Entries taken from a collection
(* ===== verification/Vm.v ===== *)
(** kernel/vm.c: Sv39 page tables in physical memory.

    A page table is a tree of 4096-byte pages of 64-bit entries, read and
    written through [ld64]/[st64] on the machine memory; nothing about its
    shape is built into the model.  [VmSpec] states the tree invariant. *)
From S2P Require Import Prelude Mem Str Kalloc.

(** * riscv.h and memlayout.h *)

Definition PTE_V : Z := 1.
Definition PTE_R : Z := 2.
Definition PTE_W : Z := 4.
Definition PTE_X : Z := 8.
Definition PTE_U : Z := 16.
Definition has_flag (pte f : Z) : bool := negb (Z.land pte f =? 0).

Definition PA2PTE (pa : Z) : Z := u64 (Z.shiftl (Z.shiftr pa 12) 10).
Definition PTE2PA (pte : Z) : Z := u64 (Z.shiftl (Z.shiftr pte 10) 12).
Definition PTE_FLAGS (pte : Z) : Z := Z.land pte 0x3FF.
Definition PXSHIFT (level : nat) : Z := 12 + 9 * Z.of_nat level.
Definition PX (level : nat) (va : Z) : Z := Z.land (Z.shiftr va (PXSHIFT level)) 0x1FF.
Definition MAXVA : Z := Z.shiftl 1 (9 + 9 + 9 + 12 - 1).
Definition TRAMPOLINE : Z := MAXVA - PGSIZE.
Definition TRAPFRAME : Z := TRAMPOLINE - PGSIZE.
Definition KSTACK (p : Z) : Z := TRAMPOLINE - (p + 1) * 2 * PGSIZE.
Definition UART0 : Z := 0x10000000.
Definition VIRTIO0 : Z := 0x10001000.
Definition PLIC : Z := 0x0c000000.

(** The address of entry [i] of the page table at [pagetable]. *)
Definition pte_addr (pagetable i : Z) : Z := pagetable + 8 * i.

(** What vm.c reads of myproc(): its page table and its size. *)
Record uproc := Uproc { p_pagetable : Z; p_sz : Z }.

Section vm.
Context `{L : Layout}.

(** * Page-table walks *)

Definition rd64 (a : Z) : M mach Z := gets (fun s => ld64 (mmem s) a).
Definition wr64 (a v : Z) : M mach unit := modify (set_mem (fun m => st64 m a v)).
Definition mset (a c n : Z) : M mach unit := modify (set_mem (fun m => memset m a c n)).

(** The loop of walk() from [level] down to 0. *)
Fixpoint walk_level (level : nat) (pagetable va : Z) (alloc : bool) : M mach Z :=
  match level with
  | O => ret (pte_addr pagetable (PX 0 va))
  | S l =>
      let pte := pte_addr pagetable (PX level va) in
      let! v := rd64 pte in
      if has_flag v PTE_V then walk_level l (PTE2PA v) va alloc
      else if negb alloc then ret 0 else
      let! pagetable := kalloc in
      if pagetable =? 0 then ret 0 else
      mset pagetable 0 PGSIZE ;;
      wr64 pte (Z.lor (PA2PTE pagetable) PTE_V) ;;
      walk_level l pagetable va alloc
  end.
Definition walk (pagetable va : Z) (alloc : bool) : M mach Z :=
  if MAXVA <=? va then panic "walk" else walk_level 2 pagetable va alloc.

Definition walkaddr (pagetable va : Z) : M mach Z :=
  if MAXVA <=? va then ret 0 else
  let! pte := walk pagetable va false in
  if pte =? 0 then ret 0 else
  let! v := rd64 pte in
  if negb (has_flag v PTE_V) then ret 0 else
  if negb (has_flag v PTE_U) then ret 0 else
  ret (PTE2PA v).

Definition ismapped (pagetable va : Z) : M mach bool :=
  let! pte := walk pagetable va false in
  if pte =? 0 then ret false else
  let! v := rd64 pte in
  ret (has_flag v PTE_V).

(** * Mapping and unmapping *)

(** The for(;;) loop of mappages(); [fuel] counts the pages still to map. *)
Fixpoint mappages_loop (fuel : nat) (pagetable a last pa perm : Z) : M mach Z :=
  match fuel with
  | O => nofuel
  | S fuel =>
      let! pte := walk pagetable a true in
      if pte =? 0 then ret (-1) else
      let! v := rd64 pte in
      if has_flag v PTE_V then panic "mappages: remap" else
      wr64 pte (Z.lor (Z.lor (PA2PTE pa) perm) PTE_V) ;;
      if a =? last then ret 0
      else mappages_loop fuel pagetable (u64 (a + PGSIZE)) last (u64 (pa + PGSIZE)) perm
  end.
Definition mappages (pagetable va size pa perm : Z) : M mach Z :=
  if negb (va mod PGSIZE =? 0) then panic "mappages: va not aligned" else
  if negb (size mod PGSIZE =? 0) then panic "mappages: size not aligned" else
  if size =? 0 then panic "mappages: size" else
  mappages_loop (Z.to_nat (size / PGSIZE)) pagetable va (u64 (va + size - PGSIZE)) pa perm.

Definition uvmcreate : M mach Z :=
  let! pagetable := kalloc in
  if pagetable =? 0 then ret 0 else
  mset pagetable 0 PGSIZE ;;
  ret pagetable.

(** [for(a = va; a < va + npages*PGSIZE; a += PGSIZE)] *)
Fixpoint uvmunmap_loop (fuel : nat) (pagetable a last : Z) (do_free : bool) : M mach unit :=
  if a <? last then
    match fuel with
    | O => nofuel
    | S fuel =>
        (let! pte := walk pagetable a false in
         if pte =? 0 then ret tt else
         let! v := rd64 pte in
         if negb (has_flag v PTE_V) then ret tt else
         (if do_free then kfree (PTE2PA v) else ret tt) ;;
         wr64 pte 0) ;;
        uvmunmap_loop fuel pagetable (u64 (a + PGSIZE)) last do_free
    end
  else ret tt.
Definition uvmunmap (pagetable va npages : Z) (do_free : bool) : M mach unit :=
  if negb (va mod PGSIZE =? 0) then panic "uvmunmap: not aligned" else
  uvmunmap_loop (Z.to_nat npages) pagetable va (u64 (va + npages * PGSIZE)) do_free.

Definition uvmdealloc (pagetable oldsz newsz : Z) : M mach Z :=
  if oldsz <=? newsz then ret oldsz else
  (if PGROUNDUP newsz <? PGROUNDUP oldsz then
     let npages := s32 (u64 (PGROUNDUP oldsz - PGROUNDUP newsz) / PGSIZE) in
     uvmunmap pagetable (PGROUNDUP newsz) (u64 npages) true
   else ret tt) ;;
  ret newsz.

(** [for(a = oldsz; a < newsz; a += PGSIZE)] *)
Fixpoint uvmalloc_loop (fuel : nat) (pagetable a oldsz newsz xperm : Z) : M mach Z :=
  if a <? newsz then
    match fuel with
    | O => nofuel
    | S fuel =>
        let! m := kalloc in
        if m =? 0 then uvmdealloc pagetable a oldsz ;; ret 0 else
        mset m 0 PGSIZE ;;
        let! r := mappages pagetable a PGSIZE m (Z.lor (Z.lor PTE_R PTE_U) xperm) in
        if negb (r =? 0) then kfree m ;; uvmdealloc pagetable a oldsz ;; ret 0 else
        uvmalloc_loop fuel pagetable (u64 (a + PGSIZE)) oldsz newsz xperm
    end
  else ret newsz.
Definition uvmalloc (pagetable oldsz newsz xperm : Z) : M mach Z :=
  if newsz <? oldsz then ret oldsz else
  let oldsz := PGROUNDUP oldsz in
  uvmalloc_loop (Z.to_nat ((newsz - oldsz) / PGSIZE + 1)) pagetable oldsz oldsz newsz xperm.

(** The loop over the 512 entries of a page-table page, from entry [i]. *)
Fixpoint freewalk_entries (rec : Z -> M mach unit) (n : nat) (pagetable i : Z) : M mach unit :=
  match n with
  | O => ret tt
  | S n =>
      (let! pte := rd64 (pte_addr pagetable i) in
       if has_flag pte PTE_V && negb (has_flag pte (Z.lor (Z.lor PTE_R PTE_W) PTE_X)) then
         rec (PTE2PA pte) ;; wr64 (pte_addr pagetable i) 0
       else if has_flag pte PTE_V then panic "freewalk: leaf" else ret tt) ;;
      freewalk_entries rec n pagetable (i + 1)
  end.
(** [depth] bounds the recursion; an Sv39 tree has three levels. *)
Fixpoint freewalk (depth : nat) (pagetable : Z) : M mach unit :=
  match depth with
  | O => nofuel
  | S depth => freewalk_entries (freewalk depth) 512 pagetable 0 ;; kfree pagetable
  end.
Definition uvmfree (pagetable sz : Z) : M mach unit :=
  (if 0 <? sz then uvmunmap pagetable 0 (PGROUNDUP sz / PGSIZE) true else ret tt) ;;
  freewalk 3 pagetable.

(** [for(i = 0; i < sz; i += PGSIZE)] with its error exit. *)
Fixpoint uvmcopy_loop (fuel : nat) (old new i sz : Z) : M mach Z :=
  if i <? sz then
    match fuel with
    | O => nofuel
    | S fuel =>
        let next := uvmcopy_loop fuel old new (u64 (i + PGSIZE)) sz in
        let err := uvmunmap new 0 (i / PGSIZE) true ;; ret (-1) in
        let! pte := walk old i false in
        if pte =? 0 then next else
        let! v := rd64 pte in
        if negb (has_flag v PTE_V) then next else
        let pa := PTE2PA v in
        let flags := PTE_FLAGS v in
        let! m := kalloc in
        if m =? 0 then err else
        modify (set_mem (fun mm => memmove mm m pa PGSIZE)) ;;
        let! r := mappages new i PGSIZE m flags in
        if negb (r =? 0) then kfree m ;; err else next
    end
  else ret 0.
Definition uvmcopy (old new sz : Z) : M mach Z :=
  uvmcopy_loop (Z.to_nat (sz / PGSIZE + 1)) old new 0 sz.

Definition uvmclear (pagetable va : Z) : M mach unit :=
  let! pte := walk pagetable va false in
  if pte =? 0 then panic "uvmclear" else
  let! v := rd64 pte in
  wr64 pte (Z.land v (Z.lnot PTE_U)).

(** * Page faults and copies between user and kernel *)

Definition vmfault (p : uproc) (pagetable va : Z) (read : bool) : M mach Z :=
  if p_sz p <=? va then ret 0 else
  let va := PGROUNDDOWN va in
  let! mapped := ismapped pagetable va in
  if mapped then ret 0 else
  let! m := kalloc in
  if m =? 0 then ret 0 else
  mset m 0 PGSIZE ;;
  let! r := mappages (p_pagetable p) va PGSIZE m (Z.lor (Z.lor PTE_W PTE_U) PTE_R) in
  if negb (r =? 0) then kfree m ;; ret 0 else ret m.

(** The source is kernel data: the bytes still to copy, [len] of them. *)
Fixpoint copyout_loop (fuel : nat) (p : uproc) (pagetable dstva : Z) (src : list Z) : M mach Z :=
  match src with
  | [] => ret 0
  | _ =>
      match fuel with
      | O => nofuel
      | S fuel =>
          let va0 := PGROUNDDOWN dstva in
          if MAXVA <=? va0 then ret (-1) else
          let! pa0 := walkaddr pagetable va0 in
          let! pa0 := (if pa0 =? 0 then vmfault p pagetable va0 false else ret pa0) in
          if pa0 =? 0 then ret (-1) else
          let! pte := walk pagetable va0 false in
          if pte =? 0 then panic "kerneltrap" else (* a load through a null pte *)
          let! v := rd64 pte in
          if negb (has_flag v PTE_W) then ret (-1) else
          let n := Z.min (PGSIZE - (dstva - va0)) (Z.of_nat (length src)) in
          modify (set_mem (fun m => st_bytes m (pa0 + (dstva - va0)) (take (Z.to_nat n) src))) ;;
          copyout_loop fuel p pagetable (u64 (va0 + PGSIZE)) (drop (Z.to_nat n) src)
      end
  end.
Definition copyout (p : uproc) (pagetable dstva : Z) (src : list Z) : M mach Z :=
  copyout_loop (length src) p pagetable dstva src.

(** Returns the bytes stored at the destination and whether all [len] were
    copied (0) or not (-1). *)
Fixpoint copyin_loop (fuel : nat) (p : uproc) (pagetable srcva len : Z) : M mach (list Z * bool) :=
  if len <=? 0 then ret ([], true) else
  match fuel with
  | O => nofuel
  | S fuel =>
      let va0 := PGROUNDDOWN srcva in
      let! pa0 := walkaddr pagetable va0 in
      let! pa0 := (if pa0 =? 0 then vmfault p pagetable va0 false else ret pa0) in
      if pa0 =? 0 then ret ([], false) else
      let n := Z.min (PGSIZE - (srcva - va0)) len in
      let! bs := gets (fun s => ld_bytes (mmem s) (pa0 + (srcva - va0)) (Z.to_nat n)) in
      let! (rest, ok) := copyin_loop fuel p pagetable (u64 (va0 + PGSIZE)) (len - n) in
      ret (bs ++ rest, ok)
  end.
Definition copyin (p : uproc) (pagetable srcva len : Z) : M mach (list Z * bool) :=
  copyin_loop (Z.to_nat len) p pagetable srcva len.

(** The inner loop of copyinstr: up to [n] bytes from physical address
    [pa], and whether the NUL was among them. *)
Fixpoint copyinstr_page (m : mem) (pa : Z) (n : nat) : list Z * bool :=
  match n with
  | O => ([], false)
  | S n =>
      if ld8 m pa =? 0 then ([], true)
      else let '(bs, got) := copyinstr_page m (pa + 1) n in (ld8 m pa :: bs, got)
  end.
(** Returns the string without its NUL, or [None] for -1. *)
Fixpoint copyinstr_loop (fuel : nat) (p : uproc) (pagetable srcva max : Z) : M mach (option (list Z)) :=
  if max <=? 0 then ret None else
  match fuel with
  | O => nofuel
  | S fuel =>
      let va0 := PGROUNDDOWN srcva in
      let! pa0 := walkaddr pagetable va0 in
      let! pa0 := (if pa0 =? 0 then vmfault p pagetable va0 true else ret pa0) in
      if pa0 =? 0 then ret None else
      let n := Z.min (PGSIZE - (srcva - va0)) max in
      let! r := gets (fun s => copyinstr_page (mmem s) (pa0 + (srcva - va0)) (Z.to_nat n)) in
      let '(bs, got_null) := r in
      if got_null then ret (Some bs) else
      let! rest := copyinstr_loop fuel p pagetable (u64 (va0 + PGSIZE)) (max - n) in
      ret (app bs <$> rest)
  end.
Definition copyinstr (p : uproc) (pagetable srcva max : Z) : M mach (option (list Z)) :=
  copyinstr_loop (Z.to_nat max) p pagetable srcva max.

End vm.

◆ Your instructions
Starting with the first line of the entries and ending with the line that has "Definition PTE_R : Z := 2.", copy each line exactly and add nothing.

◆ Result for this task
(* ===== verification/Vm.v ===== *)
(** kernel/vm.c: Sv39 page tables in physical memory.

    A page table is a tree of 4096-byte pages of 64-bit entries, read and
    written through [ld64]/[st64] on the machine memory; nothing about its
    shape is built into the model.  [VmSpec] states the tree invariant. *)
From S2P Require Import Prelude Mem Str Kalloc.

(** * riscv.h and memlayout.h *)

Definition PTE_V : Z := 1.
Definition PTE_R : Z := 2.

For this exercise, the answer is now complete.